Brindisi. Cuando se pronuncia la imaginación se colma evocando lecturas febriles, sarampión y cuarto infantil con olor a sudor y convalecencia; a Grandes Novelas Ilustradas, a puerto al que amarraban barcos atestados de gloriosos luchadores por la fe donde, en la algarabía de sus muelles, sería usual escuchar voces normandas, longobardas, catalanas, aragonesas o castellanas. Al otro lado de los embarcaderos, donde la bahía en forma de cornamenta de ciervo se estrecha hacia el mar, aguardarían los sarracenos. Los enemigos del Dios de Occidente. Una vez a bordo de aquellas naves no habría vuelta atrás: al otro lado de esas aguas esperaría la muerte para la mayoría de aquellos hombres, la gloria para unos pocos, que habrían de encontrarla andando el tiempo, en la siguiente Cruzada.

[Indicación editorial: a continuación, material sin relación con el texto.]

(** The body of the outer loop, for one member. *)
Definition inspectPO (POstatuses : POStatusErrors) (po : PlatformOperator) : POStatusErrors :=
  let po := DeepCopy po in
  let status := Status po in
  foldl (inspectCondition po) POstatuses (Conditions status).

(** The two loops, from the empty [POStatusErrors]. *)
Definition collectPlatformOperators (POList : PlatformOperatorList) : POStatusErrors :=
  foldl inspectPO {| FailingPOs := []; FailingErrors := [] |} (Items POList).

Definition inspectPlatformOperators (POList : PlatformOperatorList) : option POStatusErrors :=
  let POstatuses := collectPlatformOperators POList in
  if bool_decide (0 < length (FailingPOs POstatuses)) || bool_decide (0 < length (FailingErrors POstatuses))
  then Some POstatuses
  else None.

End controllers.

(** ** Package [openshiftconfigv1]: the composite target *)

Module openshiftconfigv1.

Inductive ConditionStatus := ConditionTrue | ConditionFalse | ConditionUnknown.

Record ProgressingCondition := {
  ProgressingStatus : ConditionStatus;
  ProgressingReason : string
}.

Record AvailableCondition := {
  AvailableStatus : ConditionStatus;
  AvailableReason : string;
  AvailableMessage : string
}.

(** Modelled from the spec: the status that the builder of
    [internal/aggregated-co] assembles is not part of the sources at hand.
    The spec describes it as exactly three named condition slots,
    Progressing (status, reason), Degraded (status) and Available (status,
    reason, message); a slot that no setter has written is [None]. *)
Record ClusterOperatorStatus := {
  Progressing : option ProgressingCondition;
  Degraded : option ConditionStatus;
  Available : option AvailableCondition
}.

Record ClusterOperator := {
  Name : string;
  Status : ClusterOperatorStatus
}.

#[global] Instance ConditionStatus_eq_dec : EqDecision ConditionStatus.
Proof. solve_decision. Defined.
#[global] Instance ProgressingCondition_eq_dec : EqDecision ProgressingCondition.
Proof. solve_decision. Defined.
#[global] Instance AvailableCondition_eq_dec : EqDecision AvailableCondition.
Proof. solve_decision. Defined.
#[global] Instance ClusterOperatorStatus_eq_dec : EqDecision ClusterOperatorStatus.
Proof. solve_decision. Defined.

End openshiftconfigv1.

(** ** Package [aggregatedco]: the status builder *)

Module aggregatedco.

Import openshiftconfigv1.

(** Modelled from the spec: the builder of [internal/aggregated-co] is not
    part of the sources at hand.  The spec gives it three setters and a
    snapshot reader, with no branching: a setter records what it is told and
    the last write to a slot wins.  The spec names the inputs of the
    Available setter (status, reason, message) and fixes their position at
    the call sites through its terminals and examples: in the call with the
    text [No POs Found] that text is the reason, and at the failing terminal
    the aggregate of the failure messages is the message; hence the second
    argument of the setter is the message and the third the reason. *)
Record Builder := {
  status : ClusterOperatorStatus
}.

(** Modelled from the spec: a builder no setter has written. *)
Definition NewBuilder : Builder :=
  {| status := {| Progressing := None; Degraded := None; Available := None |} |}.
(** X17.  When every snapshot on the disk other than the Slack archive has
    no column beyond [docSource], [sha], [docLink], [content] and
    [header], what the DAG hands to the import has exactly the columns
    [docSource], [sha], [docLink], [content] and [uuid], five cells in
    every record, for the class [Docs]. *)
Theorem unimported_md_schema (fs : filesystem) (a : import_args) :
  (forall path snap, fs path = Some snap -> path <> slack_path ->
     columns snap ⊆ "header" :: record_fields) ->
  unimported_md lib fs = Ok a ->
  columns (data a) ≡ₚ ["docSource"; "sha"; "docLink"; "content"; "uuid"]
  /\ Forall (fun r => length r = 5) (rows (data a))
  /\ class_name a = "Docs".
Proof.
  intros Hdisk H. unfold unimported_md in H. bind_inv H.
  rename a0 into md_docs, a1 into rst_docs, a2 into issues_md, a3 into code_samples,
    a4 into stackoverflow_md, a5 into slack_md, a6 into registry_md, a7 into split.
  (* the columns of the extracted frames *)
  assert (forall f, f ∈ (md_docs ++ rst_docs ++ slack_md ++ stackoverflow_md ++ code_samples
                         ++ issues_md ++ registry_md)%list ->
                    columns f ⊆ "header" :: record_fields) as Hcols.
  { intros f Hf. repeat (apply elem_of_app in Hf as [Hf|Hf]).
    - destruct (traverse_elem_of _ _ _ _ E Hf) as (s & Hs & Hext).
      unfold extract_github_markdown in Hext. bind_inv Hext. apply read_parquet_Ok in Hext.
      eapply Hdisk; [done|]. eapply dag_snapshot_paths; [|done].
      repeat (apply elem_of_app; first [by left | right]).
    - destruct (traverse_elem_of _ _ _ _ E0 Hf) as (s & Hs & Hext).
      unfold extract_github_rst in Hext. bind_inv Hext. apply read_parquet_Ok in Hext.
      eapply Hdisk; [done|]. eapply dag_snapshot_paths; [|done].
      repeat (apply elem_of_app; first [by left | right]).
    - destruct (traverse_elem_of _ _ _ _ E4 Hf) as (s & Hs & Hext).
      rewrite (extract_slack_columns _ _ _ Hext). by apply (bool_decide_unpack _).
    - destruct (traverse_elem_of _ _ _ _ E3 Hf) as (s & Hs & Hext).
      unfold extract_stack_overflow in Hext. bind_inv Hext. apply read_parquet_Ok in E7.
      injection Hext as <-. intros x [Hx| ->]%set_column_elem_of_columns.
      + by eapply (Hdisk _ _ E7).
      + by apply (bool_decide_unpack _).
    - destruct (traverse_elem_of _ _ _ _ E2 Hf) as (s & Hs & Hext).
      unfold extract_github_python in Hext. bind_inv Hext. apply read_parquet_Ok in Hext.
      eapply Hdisk; [done|]. eapply dag_snapshot_paths; [|done].
      repeat (apply elem_of_app; first [by left | right]).
    - destruct (traverse_elem_of _ _ _ _ E1 Hf) as (s & Hs & Hext).
      unfold extract_github_issues in Hext. bind_inv Hext. apply read_parquet_Ok in E8.
      injection Hext as <-. intros x [Hx| ->]%set_column_elem_of_columns.
      + eapply (Hdisk _ _ E8); [|done]. eapply dag_snapshot_paths; [|done].
        repeat (apply elem_of_app; right). done.
      + by apply (bool_decide_unpack _).
    - destruct (traverse_elem_of _ _ _ _ E5 Hf) as (s & Hs & Hext).
      unfold extract_registry in Hext. apply read_parquet_Ok in Hext.
      by eapply (Hdisk _ _ Hext). }
  (* the Slack frame brings the four fields *)
  assert (exists f, f ∈ slack_md /\ columns f = ["docSource"; "sha"; "content"; "docLink"])
    as (fslack & Hfslack & Hslack).
  { apply traverse_Forall2 in E4. unfold slack_channel_sources in E4.
    inversion E4 as [|s f ? ? Hext _]; subst. exists f. split; [by left|].
    by eapply extract_slack_columns. }
  (* the columns after [split_data] *)
  destruct (split_data_inv _ _ _ _ _ _ _ _ _ E6)
    as (df & _ & _ & Hdf & _ & _ & Hwf & Hsplit & _).
  assert (forall x, x ∈ columns split <-> x ∈ record_fields) as Hiff.
  { intros x. rewrite Hsplit, (concat_sources_columns _ _ _ _ _ _ _ _ x Hdf). split.
    - intros [(f & Hf & Hx) [Hdc Hh]]. apply Hcols in Hf. apply Hf in Hx.
      by apply elem_of_cons in Hx as [->|Hx].
    - intros Hx. split.
      + exists fslack. split; [repeat (apply elem_of_app; first [by left | right])|].
        rewrite Hslack. unfold record_fields in Hx.
        repeat (apply elem_of_cons in Hx as [->|Hx]); try (by apply elem_of_nil in Hx);
          by apply (bool_decide_unpack _).
      + unfold record_fields in Hx.
        repeat (apply elem_of_cons in Hx as [->|Hx]); try done. by apply elem_of_nil in Hx. }
  assert (columns split ≡ₚ record_fields) as Hperm.
  { apply NoDup_Permutation; [apply Hwf | by apply (bool_decide_unpack _) | done]. }
  (* the import adds [uuid] *)
  unfold import_data in H. rewrite concat_single in H by done. cbn [mbind result_bind] in H.
  injection H as <-. cbn [data class_name].
  set (uuids := map _ (rows split)).
  assert ("uuid" ∉ columns split) as Huuid by (rewrite Hiff; by apply (bool_decide_unpack _)).
  assert (columns (set_column "uuid" uuids split) = (columns split ++ ["uuid"])%list) as Hc.
  { unfold set_column. apply col_index_None in Huuid. by rewrite Huuid. }
  split; [|split; [|done]].
  - rewrite Hc, Hperm. unfold record_fields. simpl. done.
  - destruct (set_column_wf "uuid" uuids split Hwf) as [_ Hrows].
    eapply Forall_impl; [exact Hrows|]. simpl. intros r ->.
    rewrite Hc, length_app, Hperm. reflexivity.
Qed.

End DataPath.

Section DataPathSamples.
Import Frame Tasks Sample.

Lemma unimported_md_schema_witness :
  exists a,
    (forall path snap, disk path = Some snap -> path <> slack_path ->
       columns snap ⊆ "header" :: record_fields)
    /\ unimported_md library disk = Ok a
    /\ length (rows (data a)) = 9
    /\ columns (data a) ≡ₚ ["docSource"; "sha"; "docLink"; "content"; "uuid"]
    /\ Forall (fun r => length r = 5) (rows (data a))
    /\ class_name a = "Docs".
Proof.
  assert (forall path snap, disk path = Some snap -> path <> slack_path ->
            columns snap ⊆ "header" :: record_fields) as Hdisk.
  { intros path snap Hsnap Hne. unfold disk in Hsnap.
    repeat (case_decide; [try (injection Hsnap as <-; by apply (bool_decide_unpack _)); done|]).
    discriminate. }
  eexists. split; [exact Hdisk|]. split; [vm_compute; reflexivity|]. split; [reflexivity|].
  apply (unimported_md_schema library disk); [exact Hdisk|]. vm_compute; reflexivity.
Defined.

End DataPathSamples.
Lemma replay_preserves (P : Ledger → Prop) :
  (∀ t s, P s → P (execute t s)) → ∀ ts s, P s → P (replay ts s).
Proof.
  intros Hstep ts. induction ts as [|t ts IH]; intros s Hs; [done|].
  rewrite replay_cons. by apply IH, Hstep.
Qed.

Lemma replay_preserves_valid (P : Ledger → Prop) :
  (∀ t s, valid_ctx (fst t) = true → P s → P (execute t s)) →
  ∀ ts s, valid_trace ts = true → P s → P (replay ts s).
Proof.
  intros Hstep ts. induction ts as [|t ts IH]; intros s Hv Hs; [done|].
  simpl in Hv. apply andb_true_iff in Hv as [Ht Hv].
  rewrite replay_cons. by apply IH; [|apply Hstep].
Qed.

Lemma replay_keeps_record ts s h :
  createdAt (article s h) ≠ 0 →
  createdAt (article (replay ts s) h) = createdAt (article s h)
  ∧ submitter (article (replay ts s) h) = submitter (article s h).
Proof.
  revert s. induction ts as [|t ts IH]; intros s Hc; [done|].
  rewrite replay_cons.
  destruct (execute_keeps_record t s h Hc) as [Hc' Hs'].
  destruct (IH (execute t s)) as [-> ->]; [congruence|done].
Qed.

Lemma replay_keeps_finalized ts s h :
  createdAt (article s h) ≠ 0 → finalized (article s h) = true →
  article (replay ts s) h = article s h ∧ voters (replay ts s) h = voters s h.
Proof.
  revert s. induction ts as [|t ts IH]; intros s Hc Hf; [done|].
  rewrite replay_cons.
  destruct (execute_keeps_finalized t s h Hc Hf) as [Ha Hv].
  destruct (IH (execute t s)) as [-> ->]; [congruence..|done].
Qed.

Lemma replay_keeps_voted ts s h v :
  voted s h v = true → voted (replay ts s) h v = true.
Proof.
  apply (replay_preserves (λ s, voted s h v = true)).
  intros t s0. apply execute_keeps_voted.
Qed.

(** ** Consistency of every reachable ledger *)

Lemma genesis_consistent d1 d2 vp mv : consistent (genesis d1 d2 vp mv).
Proof. split; intros h; done. Qed.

Unos siglos antes, la Vía Apia: partiendo de Roma llegaba hasta el pie de esta misma costa tras recorrer media Italia. Hoy todavía hunde su escalinata en el agua —al otro lado del Lungomare, (ampulosa denominación de paseo marítimo en este país), Regina Margheritta—, vestigio mudo de su esplendor pasado. Sentado en sus escalones, ante la silueta anaranjada del castillo aragonés que guarda el acceso a la ensenada, es fácil hacerse idea de la importancia que tuvo este puerto en la antigüedad: ruta natural hacia Grecia, Anatolia, Oriente Medio, Egipto o Cartago. También de su valor estratégico para someter a sus fundadores (cretenses), a los esclavos sublevados (Espartaco el tracio); a quienes disputasen al imperio el control del Mediterráneo. Ahora, sus atestados pantalanes y fondeaderos encauzan millones de toneladas de bienes de consumo que llegan o parten de aquí. Los ferris repletos de pasajeros y camiones de mercancías surcan el Adriático, salen al Egeo o atraviesan el mar Jónico. Brindisi es un activo muelle donde la fe se compra en euros, dólares, o yuanes. Durante dos siglos y nueve cruzadas los barcos llenaron sus bodegas de guerreros, hoy desplazan contenedores sobre las cubiertas, hidrocarburos y graneles en sus colosales panzas, turistas ávidos de sol.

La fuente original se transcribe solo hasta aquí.